2001年、文部省(当時)から、「医療安全に関する海外視察」の募集がありました。当時在籍していた金沢大学病院でも、医療安全管理のメンバー(医師2名、薬剤師、看護師、事務職員)で、この事業に応募して派遣施設に選ばれました。
この年の9月、アメリカ合衆国(USA)で、あの同時多発テロ事件がありました。イギリスとフランスを視察先としていた我々は、予定通り、12月に飛び立つことができました。往復とも、機内はガラガラだったことを覚えています。
イギリスで訪問した「Chelsea & Westminter Hospital」の ICUで、写真のような様子を見学できました。
注射筒の取り違えを防ぐために、注射筒に医薬品名のシールを貼ることは良い対策ですが、シールを貼る手間とシールの貼り違いのリスクがあります。
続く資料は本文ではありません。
(* ===== verification/FsRead.v ===== *)
(** * Reading the contents of an inode

    The contents of a file as a function of its offsets, and the proof that
    [readi] returns it: from the direct blocks, from the blocks listed in the
    indirect block, and across the boundaries between blocks. *)

From S2P Require Import Prelude Defs State Logic Memory Spinlock Sched Sleeplock Kalloc Vm PageTable UserMem Copy Bio BioList BioCache Virtio VirtioSpec BioSpec Log LogSpec LogOps Fs FsOps.

(** ** The contents of a file *)

(** The disk block of block [bn] of the file. *)
Definition file_block (k : kernel) (x : inode) (bn : Z) : Z :=
  if bn <? NDIRECT then addr_at x bn
  else getn 4 (view k (addr_at x NDIRECT)) (4 * (bn - NDIRECT)).

Definition file_byte (k : kernel) (x : inode) (i : Z) : Z :=
  nth (Z.to_nat (i mod BSIZE)) (view k (file_block k x (i / BSIZE))) 0.

(** Every block of the file is a block of the disk. *)
Record file_ok (k : kernel) (x : inode) : Prop := {
  fo_dev : i_dev x = ROOTDEV;
  fo_size : 0 <= i_size x <= MAXFILE * BSIZE;
  fo_block bn : 0 <= bn -> bn * BSIZE < i_size x -> 0 < file_block k x bn < FSSIZE;
  fo_indirect : NDIRECT * BSIZE < i_size x -> 0 < addr_at x NDIRECT < FSSIZE }.

Section read.
Context {D : DiskDriver} {DL : DiskLaw D} {L : Linker} {LO : LinkerOk L}.

Lemma reads_inode k k' ip : reads k k' -> inode_at k' ip = inode_at k ip.
Proof. intros R. unfold inode_at, inodes. by rewrite (bf_icache _ _ (rd_frame _ _ R)). Qed.

Lemma reads_block k k' x bn : reads k k' -> file_block k' x bn = file_block k x bn.
Proof. intros R. unfold file_block. by rewrite (rd_view _ _ R). Qed.

Lemma reads_file k k' x : reads k k' -> file_ok k x -> file_ok k' x.
Proof.
  intros R [F1 F2 F3 F4]. split; [done|done| |done]. intros bn. rewrite (reads_block _ _ _ _ R). apply F3.
Qed.
Definition set_block (bn : Z) (d : list Z) (G : Z -> list Z) (c : Z) : list Z := if decide (c = bn) then d else G c.

(** The bytes [l] at [off]. *)
Definition overwrite (f : Z -> Z) (off : Z) (l : list Z) (i : Z) : Z :=
  if (off <=? i) && (i <? off + Z.of_nat (length l)) then nth (Z.to_nat (i - off)) l 0 else f i.

Lemma cbyte_set G off bytes i :
  0 <= off -> 0 <= i -> Z.of_nat (length bytes) <= BSIZE - off mod BSIZE -> length (G (off / BSIZE)) = Z.to_nat BSIZE ->
  cbyte (set_block (off / BSIZE) (splice (G (off / BSIZE)) (Z.to_nat (off mod BSIZE)) bytes) G) i =
    overwrite (cbyte G) off bytes i.
Proof.
  intros Ho Hi Hm Hl. unfold cbyte, set_block, overwrite. assert (HB : 0 < BSIZE) by done.
  pose proof (Z.mod_pos_bound off BSIZE HB). pose proof (Z.mod_pos_bound i BSIZE HB).
  pose proof (Z.div_mod off BSIZE ltac:(lia)) as Eo. pose proof (Z.div_mod i BSIZE ltac:(lia)) as Ei.
  rewrite !nth_lookup. case_decide as E.
  - rewrite E in *. destruct (decide (off <= i < off + Z.of_nat (length bytes))) as [Hin|Hin].
    + rewrite (proj2 (Z.leb_le off i)), (proj2 (Z.ltb_lt i _)) by lia. simpl. rewrite splice_lookup_in by lia. do 2 f_equal. lia.
    + assert (Hf : (off <=? i) && (i <? off + Z.of_nat (length bytes)) = false).
      { apply andb_false_iff. rewrite Z.leb_gt, Z.ltb_ge. lia. }
      rewrite Hf. destruct (decide (i < off)); [rewrite splice_lookup_lt by lia|rewrite splice_lookup_ge by lia]; done.
  - assert (Hf : (off <=? i) && (i <? off + Z.of_nat (length bytes)) = false); [|by rewrite Hf].
    apply andb_false_iff. rewrite Z.leb_gt, Z.ltb_ge. destruct (Z.lt_trichotomy (i / BSIZE) (off / BSIZE)) as [Hl1|[|Hl1]]; [|done|]; nia.
Qed.

Lemma overwrite_ext f g off l i : f i = g i -> overwrite f off l i = overwrite g off l i.
Proof. unfold overwrite. by intros ->. Qed.

Lemma overwrite_app f off l1 l2 i :
  overwrite (overwrite f off l1) (off + Z.of_nat (length l1)) l2 i = overwrite f off (l1 ++ l2) i.
Proof.
  unfold overwrite. rewrite length_app, Nat2Z.inj_add. set (n1 := Z.of_nat (length l1)). set (n2 := Z.of_nat (length l2)).
  destruct (Z.leb_spec off i), (Z.ltb_spec i (off + n1)), (Z.leb_spec (off + n1) i), (Z.ltb_spec i (off + n1 + n2)),
    (Z.ltb_spec i (off + (n1 + n2))); simpl; try lia; try done;
    first [rewrite app_nth1 by lia; done|rewrite app_nth2 by lia; f_equal; lia].
Qed.

(** The number of blocks a write of [r] bytes at [off] touches. *)
Definition nblk (off r : Z) : Z := if r <=? 0 then 0 else (off + r - 1) / BSIZE - off / BSIZE + 1.

Lemma nblk_step off r m :
  0 <= off -> 0 < r -> m = Z.min r (BSIZE - off mod BSIZE) ->
  nblk off r = 1 + nblk (off + m) (r - m) /\ (m < r -> (off + m) / BSIZE = off / BSIZE + 1).
Proof.
  intros Ho Hr Hm. assert (HB : 0 < BSIZE) by done. pose proof (Z.mod_pos_bound off BSIZE HB).
  pose proof (Z.div_mod off BSIZE ltac:(lia)) as Eo. unfold nblk. rewrite (proj2 (Z.leb_gt r 0)) by lia.
  destruct (Z.leb_spec (r - m) 0) as [Hle|Hgt].
  - split; [|lia]. assert (m = r) by lia. subst m.
    rewrite (Z.div_unique (off + r - 1) BSIZE (off / BSIZE) (off mod BSIZE + r - 1)) by lia. lia.
  - assert (E : (off + m) / BSIZE = off / BSIZE + 1).
    { symmetry. apply (Z.div_unique _ _ _ 0); lia. }
    rewrite E. replace (off + m + (r - m) - 1) with (off + r - 1) by lia. split; [lia|done].
Qed.

Lemma nblk_pos off r : 0 <= off -> 0 <= nblk off r.
Proof.
  intros Ho. unfold nblk. destruct (Z.leb_spec r 0); [lia|].
  pose proof (Z.div_le_mono off (off + r - 1) BSIZE). unfold BSIZE in *. lia.
Qed.

(** ** Frames *)

(** Writing to inode [ip] leaves the rest of the kernel alone. *)
Record wframe (ip : nat) (k k' : kernel) : Prop := {
  wfr_quiet : quiet (k_sy k) (k_sy k');
  wfr_mm : k_mm k' = k_mm k;
  wfr_fi : k_fi k' = k_fi k;
  wfr_ms : set_vd (ms_vd (k_ms k)) (k_ms k') = k_ms k;
  wfr_sb : the_sb k' = the_sb k;
  wfr_len : length (inodes k') = length (inodes k);
  wfr_inode i : i <> ip -> inodes k' !! i = inodes k !! i }.

#[export] Instance wframe_preorder ip : PreOrder (wframe ip).
Proof.
  split.
  - intros k. by split.
  - intros k1 k2 k3 [] []. split; try congruence; [by etransitivity| |].
    + rewrite <- wfr_ms0. rewrite <- wfr_ms1. done.
    + intros i Hi. by rewrite wfr_inode1, wfr_inode0.
Qed.

Lemma op_wframe ip k k' : op_frame k k' -> wframe ip k k'.
Proof. intros []. split; try done; unfold inodes; by rewrite of_icache. Qed.

Lemma op_frame_inode k k' i : op_frame k k' -> inode_at k' i = inode_at k i.
Proof. intros H. unfold inode_at, inodes. by rewrite (of_icache _ _ H). Qed.
(** C8: [dirlookup] in a directory returns the first entry that is in use and
    has the name, with its offset and a reference to its inode: one more
    reference when the inode is in the cache, a free entry of the cache
    otherwise (one of the two is there).  Without such an entry it returns null and changes nothing but
    the buffer cache. *)
Theorem dirlookup_first dp name bl k :
  let x := inode_at k dp in
  fs_st k bl ∅ -> (length bl < NBUF)%nat -> dir_ok k x ->
  (forall n e, dir_find k x name = Some (n, e) -> can_get k (dirent_inum e) = true) ->
  wp disk_turn (dirlookup dp name) (fun r k' =>
    fs_st k' bl ∅ /\
    match r with
    | None => Forall (fun e => named name e = false) (entries k x) /\ reads k k'
    | Some (i, off) => exists n e k1, off = 16 * Z.of_nat n /\ entries k x !! n = Some e /\ named name e = true /\
        (forall m e', (m < n)%nat -> entries k x !! m = Some e' -> named name e' = false) /\
        reads k k1 /\ got k1 (dirent_inum e) i k'
    end) k.
Proof.
  intros x Hf Hl Hd Hget. apply (dirlookup_op dp name bl); [done..|]. fold x.
  destruct (dir_find k x name) as [[n e]|] eqn:E; unfold dir_find in E.
  - split; [by eapply Hget|]. intros i k1 k' R G F. split; [done|]. apply list_find_Some in E as (E1 & E2 & E3).
    exists n, e, k1. split_and!; try done. intros m e' Hm He'. apply not_true_is_false. by eapply E3.
  - intros k' R F. split; [done|]. split; [|done]. apply list_find_None in E. eapply Forall_impl; [done|].
    intros e He. by apply not_true_is_false.
Qed.

(** ** [dirlink] *)

(** The loop of [dirlink] for the place of the new entry. *)
Definition slot_scan (dp : nat) (off : Z) : M (Z + Z) :=
  let* x := get_inode dp in
  if off <? i_size x then
    let* r := readi dp (To_var sizeof_dirent) off sizeof_dirent in
    let '(n, de) := r in
    if negb (n =? sizeof_dirent) then panic "dirlink read" else
    if dirent_inum de =? 0 then ret (inr off) else ret (inl (off + sizeof_dirent))
  else ret (inr off).

Lemma slot_scan_op fuel dp j bl (Q : Z -> kernel -> Prop) k :
  let x := inode_at k dp in
  fs_st k bl ∅ -> (length bl < NBUF)%nat -> dir_ok k x -> 0 <= j <= i_size x / sizeof_dirent ->
  i_size x / sizeof_dirent - j < Z.of_nat fuel ->
  (forall k', reads k k' -> fs_st k' bl ∅ -> Q (16 * (j + Z.of_nat (free_slot (drop (Z.to_nat j) (entries k x))))) k') ->
  wp disk_turn (loop fuel (slot_scan dp) (16 * j)) Q k.
Proof.
  intros x. revert j k x. induction fuel as [|fuel IH]; intros j k x Hf Hl Hd Hj Hfuel HQ; [lia|].
  apply wp_loop_step. unfold slot_scan at 1. apply wp_bind, wp_gets. fold x.
  pose proof (do_whole _ _ Hd) as Hw. pose proof (Z.div_mod (i_size x) sizeof_dirent ltac:(done)) as Hdm.
  assert (Hs : 0 <= i_size x <= 274432) by apply (fo_size _ _ (do_file _ _ Hd)).
  assert (Hlen : length (entries k x) = Z.to_nat (i_size x / sizeof_dirent)) by (unfold entries; by rewrite length_map, length_seqZ).
  destruct (Z.ltb_spec (16 * j) (i_size x)) as [Hlt|Hge].
  2:{ apply wp_ret. rewrite drop_ge in HQ by (change sizeof_dirent with 16 in *; lia). simpl in HQ. rewrite Z.add_0_r in HQ. by apply HQ. }
  assert (Hj' : 0 <= j < i_size x / sizeof_dirent) by (change sizeof_dirent with 16 in *; lia).
  apply wp_bind, (read_entry dp j bl); [done..|]. intros k1 R1 F1. fold x. change (16 =? sizeof_dirent) with true. cbn [negb].
  rewrite (drop_S _ _ _ (entries_lookup k x j Hj')) in HQ. set (e := dirent_at k x j) in *.
  unfold free_slot in HQ. cbn [list_find] in HQ. destruct (Z.eqb_spec (dirent_inum e) 0) as [E0|E0]; apply wp_ret.
  - rewrite decide_True in HQ by done. simpl in HQ. rewrite Z.add_0_r in HQ. by apply HQ.
  - rewrite decide_False in HQ by done. change sizeof_dirent with 16 in *. replace (16 * j + 16) with (16 * (j + 1)) by lia.
    apply IH; rewrite ?(reads_inode _ _ dp R1); fold x; try done; try lia; [by eapply reads_dir|].
    intros k2 R2 F2. rewrite (reads_entries _ _ _ R1). replace (Z.to_nat (j + 1)) with (S (Z.to_nat j)) by lia.
    assert (E : j + 1 + Z.of_nat (free_slot (drop (S (Z.to_nat j)) (entries k x))) =
      j + Z.of_nat (match prod_map S id <$> list_find (fun e => dirent_inum e = 0) (drop (S (Z.to_nat j)) (entries k x)) with
        Some (n, _) => n | None => length (e :: drop (S (Z.to_nat j)) (entries k x)) end)).
    { unfold free_slot. destruct (list_find _ _) as [[n e']|]; simpl; lia. }
    rewrite E. apply HQ; [by etransitivity|done].
Qed.

Lemma put_entry_lookup n e es j : (n <= length es)%nat ->
  put_entry n e es !! j = if decide (j = n) then Some e else es !! j.
Proof.
  intros Hn. unfold put_entry. assert (Hl : length (take n es) = n) by (rewrite length_take; lia). case_decide as E.
  - subst j. rewrite lookup_app_r, Hl, Nat.sub_diag by lia. done.
  - destruct (decide (j < n)%nat).
    + by rewrite lookup_app_l, lookup_take_lt by lia.
    + rewrite lookup_app_r, Hl by lia. replace (j - n)%nat with (S (j - n - 1)) by lia. simpl.
      rewrite lookup_drop. f_equal. lia.
Qed.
これを見ていたので、プレフィルドシリンジに興味を持ったわけです。
2001年から数年は、ヒューマンエラー防止のためのアィディアを医療機関から製薬会社に伝え、その一部が製品改良に反映されるという、楽しい時代でした。
余談ですが・・・
この視察中のパリでの出来事です。
ホテル近くの土産店で、キー・ホルターなど小物を買ったのですが、ホテルに戻ってレシートを見ると、おかしいことに気づきました。
当時、これまでの「フラン」から、EU共通通貨「ユーロ」の移行期(1999年1月1日~2001年12月31日)で、視察時はその最後の月でした(1ユーロ=約6.5フラン)。
観光客だと軽く見られて、「フラン」のところ「ユーロ」で計算され、約6.5倍の支払いになっていました。翌日、その店に行き、レシートを見せると、店の主人はかなり慌てていました。まさか、ぼーっとした感じの日本人観光客が、再び店に来るとは思っていなかったのでしょうね。
結局、「警察に通報しない」ことを条件に、店の品物をオマケに、返金していただきました。確認は重要です !!